Conditions affected by misaligned teeth
According to the “Journal of Oral Rehabilitation’s” May 2010 issue, temporomandibular joint pain and the associated displacement of cartilage can be averted in some patients with the right orthodontic treatment. It can also reduce the severity of TMJ symptoms and help prevent relapse, and it reduces the severity of the bruxism, or teeth grinding, associated with the condition for many patients.
Neck and shoulder pain
Patients without TMJ still frequently develop neck and shoulder pain related to misaligned teeth, and this can affect many other health issues. Persistent pain leads frequently to sleep loss, which has been linked repeatedly to other common health conditions, including these:
- Heart disease
- High blood pressure
Bite correction by an orthodontist can help the jaw relax into a more comfortable position when the patient is at rest, leading to a decrease in muscle tension in the region that reduces or eliminates the cause of this kind of chronic pain. This and other quality of life outcomes are discussed in “Does Orthodontic Treatment Affect Patients’ Quality of Life?” in the August 2008 edition of the “Journal of Dental Education.”
Along with neck and shoulder pain, frequent headaches that are not linked to migraines or other underlying health issues often turn out to be related to misaligned teeth. The same issues that lead to tension in the neck and shoulder region can cause headaches, and if the malocclusion causes bruxism as a side effect, headaches are a frequent symptom of the condition.
One of the longest known and most frequently discussed health outcomes from orthodontic treatment is the improvement of a patient’s speech. Generally, the more profoundly the teeth are offset, the more it affects patient speech. An orthodontist can remove the physical impediments to developing more stable speech patterns, making speech therapy easier and more successful.

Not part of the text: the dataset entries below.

(* ===== verification/SnCodec.v ===== *)
(** * SnCodec: the properties of the MQTT-SN codec

    The decoders find exactly the packets that are there, and what the
    encoders write is found again. *)
From S2P Require Import Prelude PacketDefs Wire Frame PacketIO SnDefs SnEncode SnDecode.

(** ** Determinism *)

Lemma be16_eq x y : be16 x = be16 y -> x = y.
Proof. unfold be16. intros [= H1 H2]. rewrite (Z.div_mod x 256), (Z.div_mod y 256) by lia. congruence. Qed.

Lemma be16_app x y a b : be16 x ++ a = be16 y ++ b -> x = y /\ a = b.
Proof. intros H. apply app_inj_1 in H as [H1 H2]; [|done]. split; [by apply be16_eq|done]. Qed.

Lemma opt_found_fun {A} (P : A -> A -> Prop) x0 x y :
  (forall a0 a b, P a0 a -> P a0 b -> a = b) -> opt_found P x0 x -> opt_found P x0 y -> x = y.
Proof. intros HP. destruct x0, x, y; try done. intros H1 H2. f_equal. by eapply HP. Qed.

Lemma byte_app (x y : Z) a b : [x] ++ a = [y] ++ b -> x = y /\ a = b.
Proof. by intros [= -> ->]. Qed.

(** Take equal bodies apart, field by field. *)
Ltac same_fields :=
  repeat match goal with
  | H : be16 _ ++ _ = be16 _ ++ _ |- _ => apply be16_app in H as [? H]
  | H : be16 _ = be16 _ |- _ => apply be16_eq in H
  | H : [_] ++ _ = [_] ++ _ |- _ => apply byte_app in H as [? H]
  | H : [_] = [_] |- _ => injection H as H
  end.

Lemma message_fun f n0 n1 id payload p : word16 id -> publish_found ([f; n0; n1] ++ be16 id ++ payload) p -> p = sn_message f n0 n1 id payload.
Proof. intros Hid H. by apply publish_found_inv in H as [_ ?]. Qed.

(** A body means one thing. *)
Lemma sn_means_fun call r1 r2 t1 t2 body : sn_means call r1 t1 body -> sn_means call r2 t2 body -> r1 = r2.
Proof.
  destruct call as [?|?| | |?|?|?|?|?|?|?|?|t ?| |], r1; try done; destruct r2; try done; cbn [sn_means]; intros H1 H2.
  - f_equal. destruct H1 as (_ & _ & H1), H2 as (_ & _ & H2). revert H1 H2. apply opt_found_fun.
    intros _ [a1 a2] [b1 b2] -> H. unfold advertise_body in H. cbn [ad_gwId ad_duration] in H. same_fields. congruence.
  - f_equal. destruct H1 as (_ & _ & H1), H2 as (_ & _ & H2). revert H1 H2. apply opt_found_fun.
    intros [g0 a0] [g a] [h b] (x & -> & Hx) (y & H & Hy). cbn [gw_gwAddr gw_gwId] in *. same_fields. subst y h. f_equal.
    destruct a0; [congruence|]. destruct Hx as [_ ->], Hy as [_ ->]. done.
  - destruct H1 as [_ ->], H2 as [_ H]. same_fields. congruence.
  - destruct H1 as [_ ->], H2 as [_ H]. same_fields. congruence.
  - f_equal. destruct H1 as (_ & _ & H1), H2 as (_ & _ & H2). revert H1 H2. apply opt_found_fun.
    intros _ [a] [b] -> H. cbn [sca_return_code] in H. same_fields. congruence.
  - f_equal. destruct H1 as (_ & H1 & _), H2 as (_ & H2 & _). revert H1 H2. apply opt_found_fun.
    intros _ [a1 a2 a3] [b1 b2 b3] (x & Ha & ->) (y & Hb & H). cbn [rg_topicId rg_packet_id rg_topicName] in *. same_fields. congruence.
  - f_equal. destruct H1 as (_ & _ & H1), H2 as (_ & _ & H2). revert H1 H2. apply opt_found_fun.
    intros _ [a1 a2 a3] [b1 b2 b3] -> H. unfold regack_body in H. cbn [ra_topicId ra_packet_id ra_return_code] in H. same_fields. congruence.
  - f_equal. destruct H1 as (_ & _ & H1), H2 as (_ & _ & H2). revert H1 H2. apply opt_found_fun.
    intros _ [a1 a2 a3 a4] [b1 b2 b3 b4] -> H. unfold suback_body in H.
    cbn [ssa_flags ssa_topicId ssa_packet_id ssa_return_code] in H. same_fields. congruence.
  - f_equal. destruct H1 as (_ & _ & H1), H2 as (_ & _ & H2). revert H1 H2. apply opt_found_fun.
    intros _ [a] [b] -> H. cbn [sua_packet_id] in H. same_fields. congruence.
  - f_equal. destruct H1 as (_ & f & n0 & n1 & id & payload & -> & Hid & _ & ->), H2 as (_ & H2).
    symmetry. by apply message_fun in H2.
  - destruct H1 as (_ & -> & _ & H1), H2 as (_ & -> & _ & H2). f_equal. revert H1 H2. apply opt_found_fun.
    intros s0 [a1 a2 a3] [b1 b2 b3]. unfold resp_body_found. cbn [spr_topicId spr_packet_id spr_return_code].
    destruct (t =? SN_MSG_TYPE_PUBACK).
    + intros -> H. same_fields. congruence.
    + intros (-> & -> & ->) (H & -> & ->). same_fields. congruence.
Qed.

(** ** Round trip *)

(** What the other side finds, and with which call: packets that have a
    decoder. *)
Definition sn_back (big_endian : bool) (o : SnOut) : option SnIn :=
  match o with
  | Out_Register r => Some (In_Register (Some (mkRegister (rg_topicId r) (rg_packet_id r) (Some (cstr (default [] (rg_topicName r)))))))
  | Out_RegAck r => Some (In_RegAck (Some r))
  | Out_Publish p =>
    let payload := take (Z.to_nat (sp_total_len p)) (default [] (sp_buffer p)) in
    Some (In_Publish (mkSnPublish (sp_packet_id p) (sp_qos p mod 4) (if sp_retain p =? 0 then 0 else SN_PACKET_FLAG_RETAIN)
      (if sp_duplicate p =? 0 then 0 else SN_PACKET_FLAG_DUPLICATE) (sp_topic_type p mod 4)
      (Some (sn_topic big_endian (sp_topic_type p) (default [] (sp_topic_name p)))) 2 (len payload) (Some payload) (len payload) 0))
  | Out_PublishResp type r => Some (In_PublishResp type (Some r))
  | Out_Disconnect d => if match d with Some d => sd_sleepTmr d =? 0 | None => true end then Some In_Disconnect else None
  | Out_Ping p type => match (if type =? SN_MSG_TYPE_PING_REQ then p ≫= pq_clientId else None) with None => Some In_Ping | Some _ => None end
  | _ => None
  end.

(** What the decoder asks for beyond what the encoder does. *)
Definition sn_strict (o : SnOut) : Prop :=
  match o with
  | Out_Register r => cstr (default [] (rg_topicName r)) <> []
  | Out_Publish p =>
    sp_topic_type p mod 4 <> 3 /\ (sp_qos p mod 4 = MQTT_QOS_1 \/ sp_qos p mod 4 = MQTT_QOS_2 -> sp_packet_id p <> 0)
  | Out_PublishResp type _ => SN_MSG_TYPE_PUBACK <= type <= SN_MSG_TYPE_PUBREL
  | _ => True
  end.

(** The MsgId the dispatcher sees. *)
Definition sn_msg_id (o : SnOut) : Z :=
  match o with
  | Out_RegAck r => ra_packet_id r
  | Out_PublishResp _ r => spr_packet_id r
  | _ => 0
  end.

Lemma flag_bits_fields duplicate qos retain topic_type :
  let f := sn_flag_bits duplicate qos retain topic_type in
  is_byte f /\ flags_qos f = qos mod 4 /\ f / 16 mod 2 * 16 = (if retain =? 0 then 0 else SN_PACKET_FLAG_RETAIN) /\
  f / 128 * 128 = (if duplicate =? 0 then 0 else SN_PACKET_FLAG_DUPLICATE) /\ f mod 4 = topic_type mod 4.
Proof.
  cbv zeta. unfold sn_flag_bits, flags_qos, is_byte. pose proof (Z.mod_pos_bound qos 4 ltac:(lia)). pose proof (Z.mod_pos_bound topic_type 4 ltac:(lia)).
  generalize dependent (qos mod 4). generalize dependent (topic_type mod 4). intros t Ht q Hq.
  assert (q = 0 \/ q = 1 \/ q = 2 \/ q = 3) as Hq' by lia. assert (t = 0 \/ t = 1 \/ t = 2 \/ t = 3) as Ht' by lia.
  by destruct (duplicate =? 0), (retain =? 0), Hq' as [->|[->|[->| ->]]], Ht' as [->|[->|[->| ->]]].
Qed.

(** The frame an encoder writes is a frame the decoders take. *)
Lemma sn_frame_received rx_buf n type body :
  rx_ok rx_buf n -> sits rx_buf 0 (sn_frame type body) -> len (sn_frame type body) <= n -> len (sn_frame type body) <= SN_PACKET_MAX_LEN ->
  sn_received rx_buf n type body (len (sn_frame type body)).
Proof.
  intros (Hb & _) Hs Hn Hmax. pose proof (len_nonneg body). unfold sn_frame in *. destruct (Z.leb_spec (len body + 2) 255).
  - apply sn_short_received; [done|]. rewrite len_app in *. change (len [_; type]) with 2 in *.
    replace (len body + 2) with (2 + len body) in Hs by lia. split_and!; [lia|lia|done].
  - pose proof Hs as Hs0. rewrite app_assoc in Hs. apply sits_app in Hs as [Hh Hr]. rewrite !len_app in *.
    change (len [SN_PACKET_LEN_IND]) with 1 in *. change (len [type]) with 1 in *. rewrite len_be16 in *.
    exists 3. split_and!; [|lia|lia|exact Hr]. right. replace (1 + (2 + (1 + len body))) with (len body + 4) by lia.
    split_and!; [done|done|unfold word16; lia].
Qed.

Lemma sn_frame_short rx_buf n type body :
  sits rx_buf 0 (sn_frame type body) -> len (sn_frame type body) <= n -> len body <= 253 -> sn_short rx_buf n type body (len (sn_frame type body)).
Proof.
  intros Hs Hn Hl. rewrite sn_frame_small in * by done. rewrite len_app in *. change (len [_; type]) with 2 in *.
  replace (len body + 2) with (2 + len body) in Hs by lia. split_and!; [lia|lia|done].
Qed.

Lemma sn_publish_means big_endian p :
  sn_rep (Out_Publish p) -> sn_valid (Out_Publish p) -> sn_strict (Out_Publish p) ->
  forall res, sn_back big_endian (Out_Publish p) = Some res -> sn_means res res SN_MSG_TYPE_PUBLISH (sn_body big_endian (Out_Publish p)).
Proof.
  cbn [sn_rep sn_valid sn_strict sn_body sn_back]. intros (Hq & Hid & Ht & Hn & _ & _) [[name En] _] [Hs1 Hs2] res [= <-]. split; [done|].
  rewrite En in *. cbn [from_option id]. destruct (Hn name eq_refl) as [Hbn Hln].
  destruct (sn_publish_topic_puts big_endian p name En Hbn Hln) as [_ Hl2].
  destruct (sn_topic big_endian (sp_topic_type p) name) as [|n0 [|n1 [|]]] eqn:Et; [by vm_compute in Hl2..| |unfold len in Hl2; cbn in Hl2; lia].
  destruct (flag_bits_fields (sp_duplicate p) (sp_qos p) (sp_retain p) (sp_topic_type p)) as (_ & F1 & F2 & F3 & F4).
  set (f := sn_flag_bits _ _ _ _) in *. eexists f, n0, n1, (sp_packet_id p), _.
  split_and!; [done|done| |].
  - unfold sn_flags_ok. by rewrite F1, F4.
  - unfold sn_message. by rewrite F1, F2, F3, F4.
Qed.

Correcting malocclusion involves moving the teeth into an alignment that makes common brushing and flossing techniques more effective, and that can improve many patients’ oral hygiene. Misaligned teeth or an offset bite can both create areas that are hard to reach with a toothbrush, and that encourages tooth decay by leaving food particles in those inaccessible areas. It’s much easier to prevent gum disease once those issues are corrected.
Having an orthodontist target the conditions discussed can help improve quality of life, but patients do not need to suffer from those conditions to see health improvements while undergoing treatment. Each condition that improves with an orthodontist’s intervention does so because of ways the treatment reduces the causes that lead to chronic pain and other negative health outcomes. Early intervention can often prevent the development of these conditions.